PROBLEM TO SOLVE: The stretch from the line with "let k_min := match" through the line with "k_min := k_min;" in the records below: write it out exactly, and nothing else.
** EXERCISE DATA follows **
(** The operations that the prefix-sum invariant is stated for, on the
    inputs their contract allows. *)
Inductive step : Cache → Cache → Prop :=
| step_setItemSize cache index size b cache' :
    0 ≤ index < _length cache →
    setItemSize cache index size = Some (b, cache') →
    step cache cache'
| step_computeOffset cache index v cache' :
    0 ≤ index < _length cache →
    computeOffset cache index = Some (v, cache') →
    step cache cache'
| step_computeTotalSize cache v cache' :
    computeTotalSize cache = Some (v, cache') →
    step cache cache'
| step_computeRange cache scrollOffset prevStartIndex viewportSize r cache' :
    computeRange cache scrollOffset prevStartIndex viewportSize = Some (r, cache') →
    step cache cache'
| step_updateCacheLength cache length isShift r cache' :
    0 ≤ length →
    updateCacheLength cache length isShift = (r, cache') →
    step cache cache'.

Inductive reachable : Cache → Prop :=
| reachable_init length itemSize :
    0 ≤ length → reachable (initCache length itemSize)
| reachable_step cache cache' :
    reachable cache → step cache cache' → reachable cache'.

(** A run of offset queries, one after the other. *)
Fixpoint computeOffsets (cache : Cache) (indices : list Z) : option Cache :=
  match indices with
  | [] => Some cache
  | index :: rest =>
      '(_, cache') ← computeOffset cache index; computeOffsets cache' rest
  end.

(** The prefix-sum property without the restriction to the indices of the
    store: every [i] up to the watermark, also on an empty store. *)
Definition offsets_valid_upto_watermark (cache : Cache) : Prop :=
  ∀ i, 0 ≤ i ≤ _measuredOffsetIndex cache →
    ∃ o, aget (_offsets cache) i = Some o ∧ (o == prefixSum cache i)%Q.

(** ** Stores used as examples *)

(** [initCache(3, 10)] after [computeOffset(cache, 2)]. *)
Definition measured_cache : Cache :=
  mkCache 10 3 [UNCACHED; UNCACHED; UNCACHED] 2 [0; 10; 20]%Q.

(** Three items, all measured at 10. *)
Definition fixed_sizes_cache : Cache :=
  mkCache 40 3 [10; 10; 10]%Q 0 [0%Q; UNCACHED; UNCACHED].

(** Three items measured at 10, 1000 and 12. *)
Definition variable_sizes_cache : Cache :=
  mkCache 40 3 [10; 1000; 12]%Q 0 [0%Q; UNCACHED; UNCACHED].

(** The total scrollable extent: the sum of all effective sizes. *)
Definition totalSize (cache : Cache) : Q :=
  sumQ (map (effectiveSize (_defaultItemSize cache)) (_sizes cache)).

(** [initCache(3, 10)] after [computeOffset(cache, 2)],
    [setItemSize(cache, 2, 50)] and [estimateDefaultItemSize(cache)]: the
    default is now 50, the offsets were cached with the default 10. *)
Definition reestimated_cache : Cache :=
  mkCache 50 3 [UNCACHED; UNCACHED; 50%Q] 2 [0; 10; 20]%Q.

(** The running sum of the forward scan of [findIndex]: the effective
    sizes of the items [from], [from + 1], ..., [to - 1], added in this
    order starting from 0. *)
Definition forwardSum (cache : Cache) (from to : Z) : Q :=
  fold_left (λ acc s, (acc + effectiveSize (_defaultItemSize cache) s)%Q)
    (take (Z.to_nat (to - from)) (drop (Z.to_nat from) (_sizes cache))) 0%Q.

(** The running sum of the backward scan of [findIndex]: the effective
    sizes of the items [from - 1], [from - 2], ..., [to], subtracted in this
    order starting from 0. *)
Definition backwardSum (cache : Cache) (from to : Z) : Q :=
  fold_left (λ acc s, (acc - effectiveSize (_defaultItemSize cache) s)%Q)
    (rev (take (Z.to_nat (from - to)) (drop (Z.to_nat to) (_sizes cache)))) 0%Q.

(** ** Arrays: reads after writes *)

Lemma aget_Some arr i v :
  aget arr i = Some v → 0 ≤ i < Z.of_nat (length arr).
Proof.
  unfold aget. case_bool_decide; [|done].
  intros Hl%lookup_lt_Some. lia.
Qed.

Lemma aget_is_Some arr i :
  0 ≤ i < Z.of_nat (length arr) → is_Some (aget arr i).
Proof.
  intros Hi. unfold aget. rewrite bool_decide_eq_true_2 by lia.
  apply lookup_lt_is_Some. lia.
Qed.
Lemma categorizer_stage (env : Env) (w : World) (txt : string) (c : Q) (avail st : bool) :
  exists (r : ParseResult) (tx ru : bool),
    bind (if avail && Qltb c (80 # 1)
          then attempt (parseWithLLMCategorizer w txt c) markIfTimeout
          else ret None)
         (fun r2 : option ParseResult =>
            match r2 with
            | Some result => ret result
            | None =>
                bind (if avail
                      then attempt (parseWithLLM env w txt c) markIfTimeout
                      else ret None)
                     (fun r3 : option ParseResult =>
                        match r3 with
                        | Some result => ret result
                        | None => emit CallRules ;;; liftRes (parseWithRules txt c avail)
                        end)
            end) st
    = (Ok r,
       st || (avail && Qltb c (80 # 1) && timesOut (categorizeAndValidateWithLLM w txt c))
          || (tx && timesOut (generateWithText w txt)),
       ((if avail && Qltb c (80 # 1) then [CallCategorizer; NetCategorize] else [])
        ++ (if tx then [CallText; NetGenerateText] else [])
        ++ (if ru then [CallRules] else []))%list)
    /\ extractionMethod r
       = (if ru then ocr_only else if tx then llm_structured else llm_categorized)
    /\ ollamaAvailable r = avail
    /\ (tx = true -> avail = true)
    /\ (avail && Qltb c (80 # 1) = false -> tx || ru = true).
Proof.
  destruct (avail && Qltb c (80 # 1)) eqn:G.
  - destruct (categorizer_cases w txt c st) as [(x & E & Hm & Ha & T) | (e & E & T)].
    + rewrite (bind_ok _ (attempt_ok _ E)). exists x, false, false.
      unfold ret. cbn [resultOf flagOf traceOf fst snd andb orb]. rewrite T.
      rewrite !orb_false_r. apply andb_true_iff in G. destruct G as [-> _].
      repeat split; try assumption; try discriminate.
    + rewrite (bind_ok _ (attempt_mark E)).
      destruct (text_stage env w txt c avail (isTimeoutError e || st))
        as (r & ru & -> & Hm & Ha & Hr).
      exists r, avail, ru. cbn [resultOf flagOf traceOf fst snd andb]. rewrite T.
      rewrite (orb_comm st).
      split; [reflexivity|]. split.
      * destruct ru; [exact Hm|]. destruct avail; [exact Hm|].
        specialize (Hr eq_refl). discriminate Hr.
      * repeat split; try assumption; try discriminate. intro; assumption.
  - rewrite (bind_ok _ (eq_refl : ret None st = (Ok (@None ParseResult), st, []))).
    destruct (text_stage env w txt c avail st) as (r & ru & -> & Hm & Ha & Hr).
    exists r, avail, ru. cbn [resultOf flagOf traceOf fst snd andb orb app].
    rewrite orb_false_r.
    split; [reflexivity|]. split.
    + destruct ru; [exact Hm|]. destruct avail; [exact Hm|].
      specialize (Hr eq_refl). discriminate Hr.
    + split; [assumption|]. split; [intro; assumption|].
      intros _. destruct avail; [reflexivity|]. rewrite Hr; reflexivity.
Qed.
(** * Anonymisation validator: k-anonymity, l-diversity, t-closeness,
      linkage attack and the assembled report.

    A shallow embedding of
    [backend/privacy_validator/anonymisation_validator.py] and of the column
    checks of [anonymisation_validator_cli.py].

    Conventions of the embedding.
    - A pandas frame is a header (column name and dtype) and a list of rows;
      its row index is the default [RangeIndex] (every frame of the
      repository comes from [pd.read_csv] or [pd.DataFrame(dict)]).  The
      helper columns that the linkage attack adds ([__aux_id__], [_merge])
      are kept apart from the columns of the frames, which are taken not to
      use these names nor [index].
    - A cell is a finite number, a text or the missing marker.  Floating
      point numbers are read as exact rationals ([Q]); the quantities that
      need a logarithm (Shannon entropy and [2 ** entropy]) are real numbers
      ([R]).
    - Python exceptions are values of [exn]; a call that may raise returns
      a [result].
    - Equivalence classes are listed in order of first appearance (pandas
      orders them by key); no statement below depends on that order. *)

From Stdlib Require Import String List Permutation Sorted Bool Arith ZArith QArith Qabs Qround.
From Stdlib Require Import Reals Qreals Psatz.
Import ListNotations.

Local Open Scope string_scope.
Local Open Scope list_scope.

(* ------------------------------------------------------------------ *)
(** ** Exceptions and results *)

Inductive exn : Type :=
| KeyError (name : string)
| ValueError (msg : string)
| UnboundLocalError (var : string)
| TypeError (msg : string)
| SystemExit (msg : string)
| IndexError (msg : string).

Inductive result (A : Type) : Type :=
| Ok (a : A)
| Raise (e : exn).

Arguments Ok {A} a.
Arguments Raise {A} e.

Definition rbind {A B} (r : result A) (k : A -> result B) : result B :=
  match r with
  | Ok a => k a
  | Raise e => Raise e
  end.

Notation "x <- r ;; k" := (rbind r (fun x => k))
  (at level 61, r at next level, right associativity).

Fixpoint mapM {A B} (f : A -> result B) (l : list A) : result (list B) :=
  match l with
  | [] => Ok []
  | a :: t =>
      b <- f a ;;
      bs <- mapM f t ;;
      Ok (b :: bs)
  end.

Definition is_ok {A} (r : result A) : bool :=
  match r with Ok _ => true | Raise _ => false end.

(* ------------------------------------------------------------------ *)
(** ** Data model: cells, series, frames *)

Inductive value : Type :=
| VNum (q : Q)
| VStr (s : string)
| VNaN.

(** Equality of cells as the group-by, [value_counts], [nunique] and
    [merge] of pandas see it: the missing marker equals itself. *)
Definition value_eqb (a b : value) : bool :=
  match a, b with
  | VNum x, VNum y => Qeq_bool x y
  | VStr x, VStr y => String.eqb x y
  | VNaN, VNaN => true
  | _, _ => false
  end.

Definition isna (v : value) : bool :=
  match v with VNaN => true | _ => false end.

Fixpoint key_eqb (a b : list value) : bool :=
  match a, b with
  | [], [] => true
  | x :: a', y :: b' => value_eqb x y && key_eqb a' b'
  | _, _ => false
  end.

(** The dtype of a column: [Numeric] stands for int64 and float64,
    [Object] for object columns; other dtypes are not represented. *)
Inductive dtype : Type := Numeric | Object.

Definition row : Type := list value.

Record DataFrame : Type := {
  columns : list (string * dtype);
  rows : list row
}.

Record Series : Type := {
  s_dtype : dtype;
  s_values : list value
}.

Fixpoint col_index (name : string) (cols : list (string * dtype)) : option (nat * dtype) :=
  match cols with
  | [] => None
  | (c, d) :: t =>
      if String.eqb name c then Some (O, d)
      else match col_index name t with
           | Some (i, d') => Some (S i, d')
           | None => None
           end
  end.

Definition has_column (df : DataFrame) (name : string) : bool :=
  match col_index name (columns df) with Some _ => true | None => false end.

Definition cell (i : nat) (r : row) : value := nth i r VNaN.

(** [df[col]] *)
Definition getitem (df : DataFrame) (col : string) : result Series :=
  match col_index col (columns df) with
  | Some (i, d) => Ok {| s_dtype := d; s_values := map (cell i) (rows df) |}
  | None => Raise (KeyError col)
  end.

Definition is_numeric_dtype (s : Series) : bool :=
  match s_dtype s with Numeric => true | Object => false end.

(** [s.dtype.kind in {'i', 'f'}]: the numeric columns of the embedding are
    the int64 and float64 columns. *)
Definition kind_is_int_or_float (s : Series) : bool :=
  match s_dtype s with Numeric => true | Object => false end.

(** [s.dropna()] of a numeric series, as numbers. *)
Fixpoint numbers (l : list value) : list Q :=
  match l with
  | [] => []
  | VNum q :: t => q :: numbers t
  | _ :: t => numbers t
  end.

Definition dropna (l : list value) : list value :=
  filter (fun v => negb (isna v)) l.

(* ------------------------------------------------------------------ *)
(** ** Grouping engine: [df.groupby(qi_cols, dropna=False)] *)

Definition key_index (df : DataFrame) (c : string) : result nat :=
  match col_index c (columns df) with
  | Some (i, _) => Ok i
  | None => Raise (KeyError c)
  end.

(** The key columns of a group-by.  pandas goes on in two cases that are
    errors here: a key list exactly as long as the frame, one of whose
    names is not a column, is read as an array of group labels, and an
    empty key list is accepted on a frame without rows.  The statements
    that read these two errors exclude both cases. *)
Definition resolve_keys (df : DataFrame) (qi_cols : list string) : result (list nat) :=
  match qi_cols with
  | [] => Raise (ValueError "No group keys passed!")
  | _ => mapM (key_index df) qi_cols
  end.

Definition key_of (idx : list nat) (r : row) : list value :=
  map (fun i => cell i r) idx.

(** One equivalence class: its key tuple and its member rows. *)
Definition group : Type := (list value * list row)%type.

Fixpoint add_to_groups (k : list value) (r : row) (gs : list group) : list group :=
  match gs with
  | [] => [(k, [r])]
  | (k', rs) :: t =>
      if key_eqb k k' then (k', rs ++ [r]) :: t
      else (k', rs) :: add_to_groups k r t
  end.

Definition group_rows (idx : list nat) (rs : list row) : list group :=
  fold_left (fun gs r => add_to_groups (key_of idx r) r gs) rs [].

Definition groupby (df : DataFrame) (qi_cols : list string) : result (list group) :=
  idx <- resolve_keys df qi_cols ;;
  Ok (group_rows idx (rows df)).

(** [df.groupby(qi_cols, dropna=False)[col]]: the classes, each reduced to
    its values of column [col]. *)
Definition groupby_col (df : DataFrame) (qi_cols : list string) (col : string)
  : result (list (list value * list value)) :=
  gs <- groupby df qi_cols ;;
  match col_index col (columns df) with
  | Some (i, _) => Ok (map (fun g => (fst g, map (cell i) (snd g))) gs)
  | None => Raise (KeyError col)
  end.

(* ------------------------------------------------------------------ *)
(** ** Reductions of a pandas series: min, max, mean *)

Definition Qsum (l : list Q) : Q := fold_right Qplus 0%Q l.

Definition Qmean (l : list Q) : Q := (Qsum l / inject_Z (Z.of_nat (length l)))%Q.

Definition Qminimum (l : list Q) : Q :=
  match l with
  | [] => 0%Q
  | a :: t => fold_left (fun m x => if Qle_bool x m then x else m) t a
  end.

Definition Qmaximum (l : list Q) : Q :=
  match l with
  | [] => 0%Q
  | a :: t => fold_left (fun m x => if Qle_bool m x then x else m) t a
  end.

Definition Zsum (l : list Z) : Z := fold_right Z.add 0%Z l.

Definition Zminimum (l : list Z) : Z :=
  match l with
  | [] => 0%Z
  | a :: t => fold_left Z.min t a
  end.

Definition len {A} (l : list A) : Z := Z.of_nat (length l).

(* ------------------------------------------------------------------ *)
(** ** Report records *)

Record KAnonymityReport : Type := {
  k_min : Z;
  k_avg : Q;
  eq_class_size_hist : list (Z * Z)
}.

(** [sizes.value_counts().sort_index().to_dict()]: class size to number of
    classes of that size, by ascending size. *)
Fixpoint hist_add (s : Z) (h : list (Z * Z)) : list (Z * Z) :=
  match h with
  | [] => [(s, 1%Z)]
  | (k, c) :: t =>
      if (s =? k)%Z then (k, (c + 1)%Z) :: t
      else if (s <? k)%Z then (s, 1%Z) :: (k, c) :: t
      else (k, c) :: hist_add s t
  end.

Definition value_counts_sorted (sizes : list Z) : list (Z * Z) :=
  fold_right hist_add [] sizes.

(** [AnonymisationValidator.k_anonymity] *)
Definition k_anonymity (df : DataFrame) (qi_cols : list string) : result KAnonymityReport :=
  grouped <- groupby df qi_cols ;;
  let eq_class_sizes := map (fun g => len (snd g)) grouped in
  let k_min := match eq_class_sizes with [] => 0%Z | _ => Zminimum eq_class_sizes end in
  let k_avg := match eq_class_sizes with
               | [] => 0%Q
               | _ => Qmean (map inject_Z eq_class_sizes)
               end in
  let hist := value_counts_sorted eq_class_sizes in
  Ok {| k_min := k_min; k_avg := k_avg; eq_class_size_hist := hist |}.

(** The frame of the test fixture [simple_df]. *)
Definition simple_df : DataFrame := {|
  columns := [("age_band", Object); ("zip", Object); ("disease", Object); ("income", Numeric)];
  rows := [ [VStr "20-29"; VStr "12345"; VStr "HIV"; VNum 50];
            [VStr "20-29"; VStr "12345"; VStr "Flu"; VNum 60];
            [VStr "30-39"; VStr "54321"; VStr "HIV"; VNum 70];
            [VStr "30-39"; VStr "54321"; VStr "HIV"; VNum 80];
            [VStr "30-39"; VStr "54321"; VStr "Cancer"; VNum 90] ]
|}.

(* ------------------------------------------------------------------ *)
(** ** L-diversity *)

(** [s.value_counts(dropna=False)]: each observed value with its number of
    occurrences (the missing marker is one value). *)
Fixpoint count_add (v : value) (t : list (value * Z)) : list (value * Z) :=
  match t with
  | [] => [(v, 1%Z)]
  | (w, c) :: t' =>
      if value_eqb v w then (w, (c + 1)%Z) :: t'
      else (w, c) :: count_add v t'
  end.

Definition value_counts (l : list value) : list (value * Z) :=
  fold_left (fun t v => count_add v t) l [].

(** [s.nunique(dropna=False)] *)
Definition nunique (l : list value) : Z := len (value_counts l).

(** [s.value_counts(normalize=True, dropna=False).values] *)
Definition value_probs (l : list value) : list Q :=
  map (fun vc => (inject_Z (snd vc) / inject_Z (len l))%Q) (value_counts l).

Definition Rsum (l : list R) : R := fold_right Rplus 0%R l.

Definition log2 (x : R) : R := (ln x / ln 2)%R.

(** [2 ** x] on floats *)
Definition pow2 (x : R) : R := Rpower 2 x.

Definition Qpositive (q : Q) : bool := negb (Qle_bool q 0).

(** [_safe_entropy] *)
Definition _safe_entropy (p : list Q) : R :=
  let p := filter Qpositive p in
  match p with
  | [] => 0%R
  | _ => (- Rsum (map (fun q => Q2R q * log2 (Q2R q)) p))%R
  end.

Definition Rminimum (l : list R) : R :=
  match l with
  | [] => 0%R
  | a :: t => fold_left Rmin t a
  end.

Definition Rmean (l : list R) : R := (Rsum l / INR (length l))%R.

Record LDiversityReport : Type := {
  method : string;
  l_min : Q;
  l_avg : Q;
  entropy_min : option R;
  entropy_avg : option R;
  entropy_effective_min : option R;
  entropy_effective_avg : option R
}.

(** A class key with a missing component.  [probs.groupby(level=...)] is
    called without [dropna=False], so pandas leaves such classes out. *)
Definition key_has_na (k : list value) : bool := existsb isna k.

(** [AnonymisationValidator.l_diversity] *)
Definition l_diversity (df : DataFrame) (qi_cols : list string) (sensitive_col : string)
    (method : string) : result LDiversityReport :=
  grp <- groupby_col df qi_cols sensitive_col ;;
  if String.eqb method "distinct" then
    let l_values := map (fun g => inject_Z (nunique (snd g))) grp in
    let l_min := match l_values with [] => 0%Q | _ => Qminimum l_values end in
    let l_avg := match l_values with [] => 0%Q | _ => Qmean l_values end in
    Ok {| method := method; l_min := l_min; l_avg := l_avg;
          entropy_min := None; entropy_avg := None;
          entropy_effective_min := None; entropy_effective_avg := None |}
  else if String.eqb method "entropy" then
    let probs := map (fun g => (fst g, value_probs (snd g))) grp in
    let entropies :=
      map (fun kp => _safe_entropy (snd kp))
          (filter (fun kp => negb (key_has_na (fst kp))) probs) in
    let entropy_min := match entropies with [] => 0%R | _ => Rminimum entropies end in
    let entropy_avg := match entropies with [] => 0%R | _ => Rmean entropies end in
    let entropy_eff_min := pow2 entropy_min in
    let entropy_eff_avg := pow2 entropy_avg in
    let distinct_l := map (fun g => inject_Z (nunique (snd g))) grp in
    let distinct_min := match distinct_l with [] => 0%Q | _ => Qminimum distinct_l end in
    let distinct_avg := match distinct_l with [] => 0%Q | _ => Qmean distinct_l end in
    Ok {| method := method; l_min := distinct_min; l_avg := distinct_avg;
          entropy_min := Some entropy_min; entropy_avg := Some entropy_avg;
          entropy_effective_min := Some entropy_eff_min;
          entropy_effective_avg := Some entropy_eff_avg |}
  else Raise (ValueError "method must be 'distinct' or 'entropy'").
** End of EXERCISE DATA **
ANSWER BELOW:
  let k_min := match eq_class_sizes with [] => 0%Z | _ => Zminimum eq_class_sizes end in
  let k_avg := match eq_class_sizes with
               | [] => 0%Q
               | _ => Qmean (map inject_Z eq_class_sizes)
               end in
  let hist := value_counts_sorted eq_class_sizes in
  Ok {| k_min := k_min; k_avg := k_avg; eq_class_size_hist := hist |}.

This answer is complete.